Afortunadamente, Pelusa, mi gata persa, hace las veces de calentador dormitando sobre
mis pies.
Hoy he vuelto a tener el mismo sueño de los últimos días. Es muy simple a la par
que extraño. Una espesa niebla me impide reconocer el lugar en el que me encuentro y lo
único que identifico es esa voz blanca y aguda, que tantos buenos recuerdos me trae. Me
susurra  una  pregunta  al  oído: ¿Te  cuento  un  secreto? No  tengo  tiempo  de  contestarla
porque siempre despierto en ese mismo momento.

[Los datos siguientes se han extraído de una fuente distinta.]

(** C6.  The form rejects an add-intent whose amount is not a positive
    number or whose reason is blank: the state cells and the storage stay
    as they were and no save is pending, whether the browser stops the
    submission (an amount below the field's minimum of 0) or [addExpense]
    does (an amount that reads as 0 or as no number, a blank reason).  The
    premise is what the amount field maintains: the cell holds a value of
    the field.  An intent with a positive amount and a reason, which the
    browser lets through, is accepted. *)
Theorem submitForm_rejects_unless_positive
        (LocalTZA : Z -> Z) (otherwiseInvalid : bool) (now : Z) (rnd : string)
        (w : World) :
  let s := cells w in
  let amt := JSNumber.ofString (State.amount s) in
  let w' := fst (submitForm LocalTZA otherwiseInvalid now rnd w) in
  NumberInput.value (State.amount s) = State.amount s ->
  ((0 <? amt)%float = false \/ JSString.trim (State.reason s) = "" ->
   cells w' = cells w /\ storage w' = storage w
   /\ expensesChanged w' = expensesChanged w)
  /\ ((0 <? amt)%float = true -> JSString.trim (State.reason s) <> "" ->
      otherwiseInvalid = false ->
      State.expenses (cells w') = newItem s now rnd :: State.expenses s
      /\ expensesChanged w' = true).
Proof.
  cbv zeta. intros Hfield. unfold submitForm, withState. rewrite Hfield.
  split.
  - intros Hbad.
    destruct (NumberInput.rangeUnderflow (State.amount (cells w)) || otherwiseInvalid)
      eqn:Hblock; [cbn; auto|].
    apply orb_false_elim in Hblock as [Hunder _].
    apply addExpense_rejects.
    destruct Hbad as [Hneg|Hblank]; [left | right; exact Hblank].
    destruct (JSNumber.truthy (JSNumber.ofString (State.amount (cells w)))) eqn:Ht;
      [exfalso | reflexivity].
    rewrite (float_sign _ Ht) in Hneg. apply negb_false_iff in Hneg.
    unfold NumberInput.rangeUnderflow in Hunder. rewrite Hneg, andb_true_r in Hunder.
    unfold JSString.truthy in Hunder. apply negb_false_iff in Hunder.
    apply String.eqb_eq in Hunder. rewrite Hunder in Ht. discriminate.
  - intros Hpos Hreason ->. rewrite orb_false_r.
    destruct (float_positive_truthy _ Hpos) as [Ht Hnn].
    unfold NumberInput.rangeUnderflow. rewrite Hnn, andb_false_r.
    rewrite addExpense_eq.
    assert (Hrej : rejected (cells w) = false).
    { unfold rejected. rewrite Ht. cbn. apply negb_false_iff.
      unfold JSString.truthy. apply negb_true_iff.
      destruct (String.eqb_spec (JSString.trim (State.reason (cells w))) "");
        [contradiction | reflexivity]. }
    rewrite Hrej. split; reflexivity.
Qed.

(** *** The premise of the guard: what the amount cell holds *)

Section FormSession.

Variable LocalTZA : Z -> Z.
Variable JSON_parse : string -> Outcome Ledger.
Variable JSON_stringify : Ledger -> string.

(** The amount cell holds a value of the field. *)
Definition fieldValue (w : World) : Prop :=
  NumberInput.value (State.amount (cells w)) = State.amount (cells w).

Lemma stepForm_start_fieldValue (b : bool) (now : Z) (w : World) :
  fieldValue (stepForm LocalTZA JSON_parse JSON_stringify (b, SessionStart now) w).
Proof.
  unfold fieldValue, stepForm. cbn [fst snd handleForm handle].
  destruct (runEffects_frame JSON_stringify
              (fst (mount LocalTZA JSON_parse JSON_stringify now w))) as [-> _].
  destruct (mount_spec LocalTZA JSON_parse JSON_stringify now w) as [-> _].
  reflexivity.
Qed.

Lemma stepForm_fieldValue (ev : bool * Event) (w : World) :
  fieldValue w -> fieldValue (stepForm LocalTZA JSON_parse JSON_stringify ev w).
Proof.
  destruct ev as [b ev]. intros H. unfold fieldValue, stepForm in *. cbn [fst snd].
  destruct (runEffects_frame JSON_stringify
              (fst (handleForm LocalTZA JSON_parse JSON_stringify b ev w))) as [-> _].
  destruct ev; cbn [handleForm handle].
  - destruct (mount_spec LocalTZA JSON_parse JSON_stringify now w) as [-> _].
    reflexivity.
  - cbn. apply NumberInput_value_idempotent.
  - exact H.
  - exact H.
  - reflexivity.
  - unfold submitForm, withState.
    destruct (_ || b); [exact H|].
    rewrite addExpense_eq. destruct (rejected (cells w)); [exact H | reflexivity].
  - unfold withState, removeExpense. destruct confirmed; exact H.
  - exact H.
  - unfold bind, setCanOpen, withState; cbn.
    destruct (State.showMonthlyReminder (cells w)); [|exact H].
    rewrite handleSendMonthly_eq; cbn. destruct deliverable; exact H.
  - unfold bind, setCanOpen, withState; cbn.
    rewrite handleSendMonthly_eq; cbn. destruct deliverable; exact H.
  - unfold withState. destruct (State.showMonthlyReminder (cells w)); exact H.
Qed.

Mi pequeño era muy especial, solía reír a todas horas; incluso cuando estaba
llorando también reía. Tenía una energía arrolladora y, en muchas ocasiones, agotadora.

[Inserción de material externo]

(** * data_loading: the data loader, the data manager and the augmenters

    A shallow embedding of [data_loading/data_loader.py],
    [data_loading/data_manager.py] and [data_loading/augmenter.py].

    Python integers are [Z]; [//] and [%] are [Z.div] and [Z.modulo]
    (both round towards minus infinity, the remainder takes the sign of
    the divisor).  A [dict] is an association list in insertion order.
    A call that may raise returns a [result]; code that mutates [self]
    is written in a state monad whose state is the object. *)

From Stdlib Require Import ZArith Lia.
From stdpp Require Import base numbers list strings.

Set Warnings "-register-all".
Local Open Scope Z_scope.

(** ** Python values and exceptions *)

Inductive exn : Type :=
| TypeError
| ValueError
| IndexError
| KeyError
| AttributeError
| AssertionError
| ZeroDivisionError
| RuntimeError
| StopIteration.

Inductive result (A : Type) : Type :=
| Ok (a : A)
| Raise (e : exn).

Arguments Ok {A} a.
Arguments Raise {A} e.

#[global] Instance exn_eq_dec : EqDecision exn.
Proof. solve_decision. Defined.
(** * HotelBooking: the room allocation engine of [bookRoom.py]

    A shallow embedding of the [Hotel] class (inventory, travel-time
    metric, single-floor and multi-floor search, booking, cancellation,
    randomize, reset) and of the request validator of [bookingRouter.py],
    followed by the properties of the engine.

    Python integers are unbounded, so room numbers and counts are [Z].
    The occupancy dictionary [available_rooms] is a [gmap Z bool]
    ([true] = free).  Methods that mutate [self.available_rooms] take the
    dictionary and return the new one together with the returned dict,
    which is modelled by the type [response]. *)

From stdpp Require Import gmap list list_numbers sorting strings pretty.

Local Open Scope Z_scope.

(** ** Python helpers *)

(** [range(start, stop)] *)
Definition range (start stop : Z) : list Z := seqZ start (stop - start).

(** [l[i:j]] for indices [0 <= i] and [0 <= j] (the only ones the
    source uses: [i] comes from a [range] and [num_rooms >= 1]). *)
Definition slice {A} (l : list A) (i j : Z) : list A :=
  drop (Z.to_nat i) (take (Z.to_nat j) l).

(** [len(l)] as a Python integer. *)
Definition len {A} (l : list A) : Z := Z.of_nat (length l).

(** [l[0]] and [l[-1]].  Both raise [IndexError] on an empty list; every
    list the source indexes this way is non-empty (lemmas
    [slice_nonempty] and [sorted_nonempty] below), and the value 0 given
    here for the empty list is never used. *)
Definition first (l : list Z) : Z := default 0 (head l).
Definition final (l : list Z) : Z := default 0 (last l).

(** [sorted(l)] and [l.sort()] on integers. *)
Definition sorted (l : list Z) : list Z := merge_sort Z.le l.

(** [str(l)] for a list of integers, as an f-string prints it. *)
Definition str_list (l : list Z) : string :=
  "[" +:+ String.concat ", " (pretty <$> l) +:+ "]".

(** A travel time as the searches hold it: an [int], or [float('inf')]. *)
Inductive minutes := Finite (t : Z) | Infinity.

(** [time < min_time] with [time] an [int]. *)
Definition lt_minutes (time : Z) (min_time : minutes) : bool :=
  match min_time with
  | Finite m => bool_decide (time < m)
  | Infinity => true
  end.

(** ** Results *)

Inductive BookingType := SINGLE_FLOOR | MULTI_FLOOR.

Definition BookingType_value (t : BookingType) : string :=
  match t with
  | SINGLE_FLOOR => "single-floor"
  | MULTI_FLOOR => "multi-floor"
  end.

(** The five [{"error": ...}] dictionaries of [bookRoom.py], one
    constructor per message; [error_message] gives the text. *)
Inductive error :=
| MaxRoomsPerBooking
| InvalidNumberOfRooms
| NotEnoughRooms
| RoomNotAvailable (room : Z)
| RoomNotValid (room : Z).

Definition error_message (e : error) : string :=
  match e with
  | MaxRoomsPerBooking => "Maximum 5 rooms per booking allowed."
  | InvalidNumberOfRooms => "Invalid number of rooms requested."
  | NotEnoughRooms => "Not enough rooms available for booking."
  | RoomNotAvailable room => "Room " +:+ pretty room +:+ " is not available."
  | RoomNotValid room => "Room " +:+ pretty room +:+ " is not a valid room."
  end.

(** [{"booked_rooms": ..., "travel_time": ..., "booking_type": ...}] *)
Record booking := Booking {
  booked_rooms : list Z;
  travel_time : minutes;
  booking_type : BookingType
}.

Inductive response :=
| Error (e : error)
| Booked (b : booking)
| Status (success : bool) (message : string).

Le encantaba jugar al fútbol y correr, pero debido a su enfermedad, cada vez se cansaba
más y le costaba un mundo recuperarse. Poco a poco fue dejando de practicar deporte,
muy a su pesar. Se convirtió en un verdadero guerrero, pero no como el de los cuentos de
hadas, sino de verdad, del que te abraza por verte llorar, del que te da un beso de gnomo
cuando has tenido un duro día, del que pelea en las batallas más duras sabiendo que están
perdidas. El cáncer me lo arrebató con solo seis años y con él se me fueron las ganas de
sonreír,  de  sentir  o  tan  siquiera  de  existir.  Desde  entonces,  ansío  el  momento  de  poder
reencontrarme con él para siempre. Estas pequeñas ilusiones me acercan un poco a él. El
problema ocurre cuando despierto, siempre tengo una recaída y siento que lo pierdo de
nuevo. Maldito destino, la que me tenía guardada. ¡Cuánto lo echo de menos!

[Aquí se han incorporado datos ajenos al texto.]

Theorem insert_or_replace_wf (cn : connection) (c : cols) (t : table) :
  wf t -> wf (insert_or_replace cn c t).
Proof.
  intros [Hids Hkeys Hseq Hfseq Hfids Hnn].
  pose proof (next_rowid_above_sequence t) as Hnext.
  constructor.
  - rewrite rows_insert_or_replace. apply NoDup_map_snoc.
    + now apply NoDup_map_filter.
    + simpl. intros Hin. apply in_map_iff in Hin. destruct Hin as [r [Hr Hin]].
      apply filter_In in Hin. destruct Hin as [Hin _].
      apply next_rowid_fresh in Hin. lia.
  - rewrite rows_insert_or_replace.
    apply (NoDup_map_snoc (fun r => unique_key (fields r))).
    + now apply NoDup_map_filter.
    + simpl. intros Hin. apply in_map_iff in Hin. destruct Hin as [r [Hr Hin]].
      apply filter_In in Hin. destruct Hin as [_ Hc].
      apply negb_true_iff in Hc. unfold conflicts in Hc.
      rewrite Hr, key_eqb_refl in Hc. discriminate.
  - rewrite rows_insert_or_replace. apply Forall_app. split.
    + apply Forall_forall. intros r Hr. apply filter_In in Hr. destruct Hr as [Hr _].
      rewrite Forall_forall in Hseq. specialize (Hseq r Hr). simpl. lia.
    + constructor; [simpl; lia | constructor].
  - rewrite fts_insert_or_replace. apply Forall_app. split.
    + apply Forall_forall. intros x Hx. apply surviving_index_incl in Hx.
      rewrite Forall_forall in Hfseq. specialize (Hfseq x Hx). simpl. lia.
    + constructor; [simpl; lia | constructor].
  - rewrite fts_insert_or_replace. apply NoDup_map_snoc.
    + now apply surviving_index_NoDup.
    + simpl. intros Hin. apply in_map_iff in Hin. destruct Hin as [x [Hx Hin]].
      apply surviving_index_incl in Hin.
      rewrite Forall_forall in Hfseq. specialize (Hfseq x Hin). lia.
  - simpl. lia.
Qed.

(** Whatever the connection, the statement leaves every live row with
    an index row built from its own columns. *)
Theorem insert_or_replace_index_matches (cn : connection) (c : cols) (t : table) :
  wf t -> index_matches t -> index_matches (insert_or_replace cn c t).
Proof.
  intros Hwf Hm r Hin.
  rewrite rows_insert_or_replace in Hin. rewrite fts_insert_or_replace.
  apply in_app_iff in Hin. apply in_app_iff.
  destruct Hin as [Hin | [<- | []]]; [left | right; left; reflexivity].
  apply filter_In in Hin. destruct Hin as [Hin Hc].
  unfold surviving_index. destruct (recursive_triggers cn); [| now apply Hm].
  apply In_after_delete_triggers. split; [now apply Hm |].
  simpl. intros v Hv Heq. apply filter_In in Hv. destruct Hv as [Hv Hcv].
  assert (r = v) by (eapply NoDup_map_inj; eauto using wf_ids).
  subst v. rewrite Hcv in Hc. discriminate.
Qed.

(** With recursive triggers enabled the delete trigger runs for the
    replaced row, and no index row outlives its primary row. *)
Theorem insert_or_replace_index_live (cn : connection) (c : cols) (t : table) :
  recursive_triggers cn = true ->
  index_live t -> index_live (insert_or_replace cn c t).
Proof.
  intros Hrt Hl x Hin.
  rewrite fts_insert_or_replace in Hin. rewrite rows_insert_or_replace.
  apply in_app_iff in Hin. destruct Hin as [Hin | [<- | []]].
  - unfold surviving_index in Hin. rewrite Hrt in Hin.
    apply In_after_delete_triggers in Hin. destruct Hin as [Hin Hv].
    destruct (Hl x Hin) as [r [Hr Hid]].
    exists r. split; [| exact Hid].
    apply in_app_iff. left. apply filter_In. split; [exact Hr |].
    destruct (conflicts c r) eqn:E; [| reflexivity].
    exfalso. apply (Hv r); [| now symmetry].
    apply filter_In. now split.
  - eexists. split; [apply in_app_iff; right; left; reflexivity | reflexivity].
Qed.

(** On a connection opened with the defaults the row that REPLACE
    deletes keeps its index row, which then has no primary row. *)
Theorem replace_leaves_stale_row (c : cols) (t : table) (v : row) :
  wf t -> index_matches t ->
  In v (rows t) -> conflicts c v = true ->
  In {| rowid := id v; document := fts_cols (fields v) |} (fts (upsert c t))
  /\ forall r, In r (rows (upsert c t)) -> id r <> id v.
Proof.
  intros Hwf Hm Hv Hc. unfold upsert. split.
  - rewrite fts_insert_or_replace. apply in_app_iff. left. now apply Hm.
  - intros r Hr Heq. rewrite rows_insert_or_replace in Hr.
    apply in_app_iff in Hr. destruct Hr as [Hr | [<- | []]].
    + apply filter_In in Hr. destruct Hr as [Hr Hcr].
      assert (r = v) by (eapply NoDup_map_inj; eauto using wf_ids).
      subst r. rewrite Hc in Hcr. discriminate.
    + simpl in Heq. apply next_rowid_fresh in Hv. lia.
Qed.

(** The executable checks agree with the invariant. *)
Lemma in_sync_of_invariant (t : table) :
  wf t -> index_matches t -> index_live t -> in_sync t = true.
Proof.
  intros Hwf Hm Hl. unfold in_sync. apply andb_true_iff. split.
  - apply forallb_forall. intros r Hr. apply Nat.eqb_eq.
    unfold fts_with_rowid.
    pose proof (filter_unique rowid (fts t)
                  {| rowid := id r; document := fts_cols (fields r) |}
                  (wf_fts_ids Hwf) (Hm r Hr)) as H.
    simpl in H. rewrite H. reflexivity.
  - apply forallb_forall. intros x Hx. apply existsb_exists.
    destruct (Hl x Hx) as [r [Hr Hid]]. exists r. split; [exact Hr |].
    now apply Z.eqb_eq.
Qed.

Lemma out_of_sync_of_stale (t : table) (x : fts_row) :
  In x (fts t) -> (forall r, In r (rows t) -> id r <> rowid x) ->
  in_sync t = false.
Proof.
  intros Hx Hnone. unfold in_sync. apply andb_false_iff. right.
  destruct (every_index_row_live t) eqn:E; [| reflexivity].
  unfold every_index_row_live in E. rewrite forallb_forall in E.
  specialize (E x Hx). apply existsb_exists in E. destruct E as [r [Hr Hid]].
  apply Z.eqb_eq in Hid. now apply Hnone in Hr.
Qed.

(** Both directions of the invariant survive a statement run with
    recursive triggers on. *)
Corollary insert_or_replace_in_sync (cn : connection) (c : cols) (t : table) :
  recursive_triggers cn = true ->
  wf t -> index_matches t -> index_live t ->
  in_sync (insert_or_replace cn c t) = true.
Proof.
  intros Hrt Hwf Hm Hl. apply in_sync_of_invariant.
  - now apply insert_or_replace_wf.
  - now apply insert_or_replace_index_matches.
  - now apply insert_or_replace_index_live.
Qed.

(** An upsert that meets its key in the table breaks the invariant. *)
Corollary upsert_existing_out_of_sync (c : cols) (t : table) (v : row) :
  wf t -> index_matches t ->
  In v (rows t) -> conflicts c v = true ->
  in_sync (upsert c t) = false.
Proof.
  intros Hwf Hm Hv Hc.
  destruct (@replace_leaves_stale_row c t v Hwf Hm Hv Hc) as [Hin Hnone].
  eapply out_of_sync_of_stale; [exact Hin | exact Hnone].
Qed.

Lemma empty_table_wf : wf empty_table.
Proof. constructor; simpl; try constructor; lia. Qed.

(** On every store the scrapers can produce, each live primary row has
    exactly one index row, built from its columns. *)
Theorem reachable_invariant (t : table) :
  reachable t -> wf t /\ index_matches t.
Proof.
  induction 1 as [| c t Hr [Hwf Hm]].
  - split; [exact empty_table_wf | intros r []].
  - split; [now apply insert_or_replace_wf |
            now apply insert_or_replace_index_matches].
Qed.

Corollary reachable_every_row_indexed (t : table) :
  reachable t -> every_row_indexed t = true.
Proof.
  intros Hr. destruct (reachable_invariant Hr) as [Hwf Hm].
  apply forallb_forall. intros r Hin. apply Nat.eqb_eq.
  unfold fts_with_rowid.
  pose proof (filter_unique rowid (fts t)
                {| rowid := id r; document := fts_cols (fields r) |}
                (wf_fts_ids Hwf) (Hm r Hin)) as H.
  simpl in H. rewrite H. reflexivity.
Qed.

(** The first insertion of a key keeps a store in sync. *)
Theorem upsert_fresh_index_live (c : cols) (t : table) :
  (forall r, In r (rows t) -> conflicts c r = false) ->
  index_live t -> index_live (upsert c t).
Proof.
  intros Hfresh Hl x Hin. unfold upsert in *.
  rewrite fts_insert_or_replace in Hin. rewrite rows_insert_or_replace.
  apply in_app_iff in Hin. destruct Hin as [Hin | [<- | []]].
  - simpl in Hin. destruct (Hl x Hin) as [r [Hr Hid]].
    exists r. split; [| exact Hid].
    apply in_app_iff. left. apply filter_In. split; [exact Hr |].
    now rewrite (Hfresh r Hr).
  - eexists. split; [apply in_app_iff; right; left; reflexivity | reflexivity].
Qed.

End Engine.

End SqliteFacts.

(** ** The write path of the scrapers against the index invariant *)
Module StoreFacts.

Import Sqlite Schema Writer SqliteFacts.
Open Scope string_scope.

Section AnyFamily.
Context {S : Schema}.

Lemma max_rowid_le (rs : list row) (b : Z) :
  (0 <= b)%Z -> (forall r, In r rs -> (id r <= b)%Z) -> (max_rowid rs <= b)%Z.
Proof.
  unfold max_rowid. induction rs as [| a rs IH]; simpl; intros Hb H; [lia |].
  specialize (IH Hb (fun r Hr => H r (or_intror Hr))).
  specialize (H a (or_introl eq_refl)). lia.
Qed.

(** AUTOINCREMENT hands out consecutive rowids to consecutive writes. *)
Lemma next_rowid_after (cn : connection) (c : cols) (t : table) :
  (0 <= sqlite_sequence t)%Z ->
  next_rowid (insert_or_replace cn c t) = (next_rowid t + 1)%Z.
Proof.
  intros Hnn. unfold next_rowid at 1. simpl sqlite_sequence.
  assert (max_rowid (rows (insert_or_replace cn c t)) <= next_rowid t)%Z as H.
  { apply max_rowid_le.
    - unfold next_rowid. lia.
    - intros r Hr. rewrite rows_insert_or_replace in Hr.
      apply in_app_iff in Hr. destruct Hr as [Hr | [<- | []]]; [| simpl; lia].
      apply filter_In in Hr. destruct Hr as [Hr _].
      apply next_rowid_fresh in Hr. lia. }
  lia.
Qed.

Un  mar  de  lágrimas  corre  libremente  por  mis  mejillas.  Mi  psicólogo  me  ha
aconsejado que cuanto más deje salir el dolor, menos me dolerá por dentro. Aunque si
soy sincera, creo que simplemente me acostumbraré a llevar ese peso o seré una muerta
en vida.
Me incorporo en la cama para buscar el cuaderno de flores que debería estar sobre
la mesita de noche. Lo encuentro debajo de las cajas de Orfidal y una torre de pañuelos
usados. Debo anotar mis sueños justo al momento de despertar, así recuerdo cada detalle
con  la  nitidez  precisa.  Mi  terapeuta  cree  que,  de  ese  modo,  podré  avanzar  en  mi
recuperación, aunque yo no lo creo. Pelusa camina sigilosa por la cama hasta sentarse a
mi lado mientras ronronea sin cesar. No le gusta verme mal. Desde mi embarazo no se ha
separado de mí, solo me ha abandonado cuando mi pequeño la necesitaba más que yo.
5 de marzo.
No  tengo  nada  nuevo  que  contar.  Otra  vez  he  sentido  a  mi  niño  en  mis  sueños.  Me  ha
susurrado  tan  cerca  del  oído  que  incluso  el  vello  se  me  ha  erizado.  Cada  vez  que  lo
escucho, aunque no sea en la vida real, soy muy feliz. Me hace recordar el bullicio que
había en mi casa cada treinta de noviembre para la celebración de San Andrés. Mi padre
y  mi  peque  eran  los  protagonistas  indiscutibles,  jugábamos  a  juegos  de  mesa  mientras

mamá cocinaba su típico bizcocho de yogurt de limón. A mi niño se le hacía la boca agua
cada vez que lo mojaba en la leche: tan esponjoso y sabroso. Doy gracias a la vida por
haberse llevado a mis padres antes que a él, estoy convencida que lo estarán cuidando,
estén donde estén.
El  insomnio  se  apodera  de  mí.  Ni  mil  cajas  de  Loracepam  podrían  eliminar  mi
angustia. Me incorporo en el borde de la cama y me abrigo con la bata de franela que me
regaló mi hermana. Bajo a la cocina a beber un poco de agua y tomarme una dosis extra
de tranquilizantes. Oigo a los vecinos discutir, creo que su relación no está pasando por
un buen momento, igual que le ocurrió a la mía. Después de la pérdida de Andrés, Rodrigo
y  yo  comprendimos  que  lo  único  que  nos  unía  era  él  y  que,  de  tantos  baches  que  nos
habíamos encontrado en la vida, nos volvimos duros, insensibles y solitarios. Sobre todo,
yo.  Dejo  de  indagar  en  mis  pensamientos  y  me  vuelvo  al  dormitorio  para  intentar
descansar lo que queda de noche.
6 de marzo
A la mañana siguiente, me despierta la llamada de mi hermana mayor. Siempre
tan pendiente de mí, y a la misma vez, tan agobiante. ¿Estás bien? ¿Has comido? ¿Has
ido  a  terapia?  ¿Te  has  tomado  las  pastillas?  No  quiero  hablar  con  ella,  no  me  apetece.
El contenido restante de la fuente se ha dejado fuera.